Buffalo Cult Structure: Some people feel that the medicine wheels were used in conjunction with ceremonies to call in the buffalo for the communal buffalo hunts. In some cases, the medicine wheel feature may have an association with a buffalo jump, but in most cases there is no direct connection between the site of the medicine wheel and known hunting sites.

Petroform: Throughout the Northern Plains, there are rock arts sites, such as the one at Writing on Stone in Alberta. Many of the pictographs (art painted on stone) and petroglyphs (art carved in stone) seem to resemble the medicine wheels. Are the medicine wheels simply another manifestation of this symbol?

Astronomical Observatory: About six medicine wheels seem to be purposefully oriented to enable observation of rising and setting of the Sun, Moon, planets and stars for calendric or ceremonial purposes. Marking specific astronomical events, such as the solstice, are important in many Indian cultures. In some of the medicine wheels, the spokes seem to point within two degrees of the summer solstice sunrise. While marking the summer solstice tends to be common among sedentary agricultural tribes, such as the Hopi, hunting and gathering people such as the Plains tribes also needed to be aware of the passage of the seasons.

Some people have pointed out that the Big Horn Medicine Wheel has 28 spokes-the number of days in a lunar month and thus it has a calendric function. However, other people have suggested that this represents the coming together of 28 different tribes.

Traveler’s Signpost: While there are some who feel that the medicine wheels were signposts, or possibly maps, they are often located away from known trails.

Gnomon Projection: Some archaeologists have suggested that a central pole or tipi within the Medicine Wheels acted essentially as a gnomon (a device to cast shadows and direct light from above). This may have been used in marking the seasons, as well as events such as the solstice.

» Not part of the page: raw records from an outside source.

Lemma addresses_are_stable_witness :
  (forall p,
      In p (live (finalHolder
                    (run 4 smallHolder
                       (smallSession ++ [CallGetFakeIPForDomain "a.com"])))) <->
      In p (live (finalHolder (run 4 smallHolder smallSession)))) /\
  length (live (finalHolder
                  (run 4 smallHolder
                     (smallSession ++ [CallGetFakeIPForDomain "a.com"]))))
  = length (live (finalHolder (run 4 smallHolder smallSession))).
Proof.
  assert (H1 : initializeWith GoNet.ParseCIDR (blank None) "240.0.0.0/30" 2
               = (smallHolder, None)) by (vm_compute; reflexivity).
  assert (H2 : run 4 smallHolder smallSession
               = Done (repliesOf (run 4 smallHolder smallSession),
                       finalHolder (run 4 smallHolder smallSession)))
    by (vm_compute; reflexivity).
  assert (H3 : GetFakeIPForDomain 4
                 (finalHolder (run 4 smallHolder smallSession)) "a.com"
               = Done ([Net.ipv4Address [240; 0; 0; 0]],
                       finalHolder
                         (run 4 smallHolder
                            (smallSession ++ [CallGetFakeIPForDomain "a.com"]))))
    by (vm_compute; reflexivity).
  apply (proj2 (addresses_are_stable _ _ _ _ _ _ _ _ _ _ _ _ _ H1 H2 H3)).
  vm_compute. right. left. reflexivity.
Defined.

(** X8. What a reverse lookup finds.  Whatever the holder, a domain other
    than the empty string that [GetDomainFromFakeDNS] returns for an
    address is the domain of a live pair with that address, and the
    address is an IPv4 or IPv6 address that the range contains.  Right
    after [initialize] every lookup that returns gives the empty string. *)
Theorem reverse_lookup_sound :
  (forall h a d,
      GetDomainFromFakeDNS h a = Done d -> d <> ""%string ->
      In (d, a) (live h) /\
      exists net b, ipRange h = Some net /\ Net.IP a = Some b /\
                    GoNet.Contains net b = true) /\
  (forall parse conf cidr lruSize h0 a d,
      initializeWith parse (blank conf) cidr lruSize = (h0, None) ->
      GetDomainFromFakeDNS h0 a = Done d -> d = ""%string).
Proof.
  assert (Hmain : forall h a d,
             GetDomainFromFakeDNS h a = Done d -> d <> ""%string ->
             In (d, a) (live h) /\
             exists net b, ipRange h = Some net /\ Net.IP a = Some b /\
                           GoNet.Contains net b = true).
  { intros h a d. unfold GetDomainFromFakeDNS, live.
    destruct (Net.Family a) as [af|]; [|discriminate].
    destruct (Net.IsIP af); cbn [negb]; [|intros H; injection H as <-; tauto].
    destruct (ipRange h) as [net|]; [|discriminate].
    destruct (Net.IP a) as [b|]; [|discriminate].
    destruct (GoNet.Contains net b) eqn:Ec; cbn [negb];
      [|intros H; injection H as <-; tauto].
    destruct (domainToIP h) as [cache|]; [|discriminate].
    destruct (cacheGetKeyFromValue cache a) as [k|] eqn:Ek;
      [|intros H; injection H as <-; tauto].
    intros H _. injection H as <-. split.
    - now apply rlookup_In in Ek.
    - eauto. }
  split; [exact Hmain|].
  intros parse conf cidr lruSize h0 a d Hinit Hcall.
  destruct (string_dec d "") as [E|Hne]; [exact E|].
  destruct (Hmain _ _ _ Hcall Hne) as [Hin _].
  apply initializeWith_ok in Hinit. destruct Hinit as [ip [net [_ [_ ->]]]].
  destruct Hin.
Qed.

Beneath the central cairn at the Big Horn Medicine Wheel is a conical hole in the bedrock about 1 meter deep, which could have held a vertical pole. The central cairn appears to have been built first and then the spokes added later.

Conclusion:

The medicine wheels are intriguing archaeological features relating not only to the American Indian heritage of North America, but also to its spirituality. For Native Americans these are symbolic structures reflecting ancient spiritual traditions. With regard to understanding the symbolic meaning of the medicine wheels, they have been subject to far more wishful thinking than to a realistic appraisal of their actual purpose(s). I suspect that they were used for many different things, possibly at different time periods and by different groups. In the meantime, it’s fun to speculate.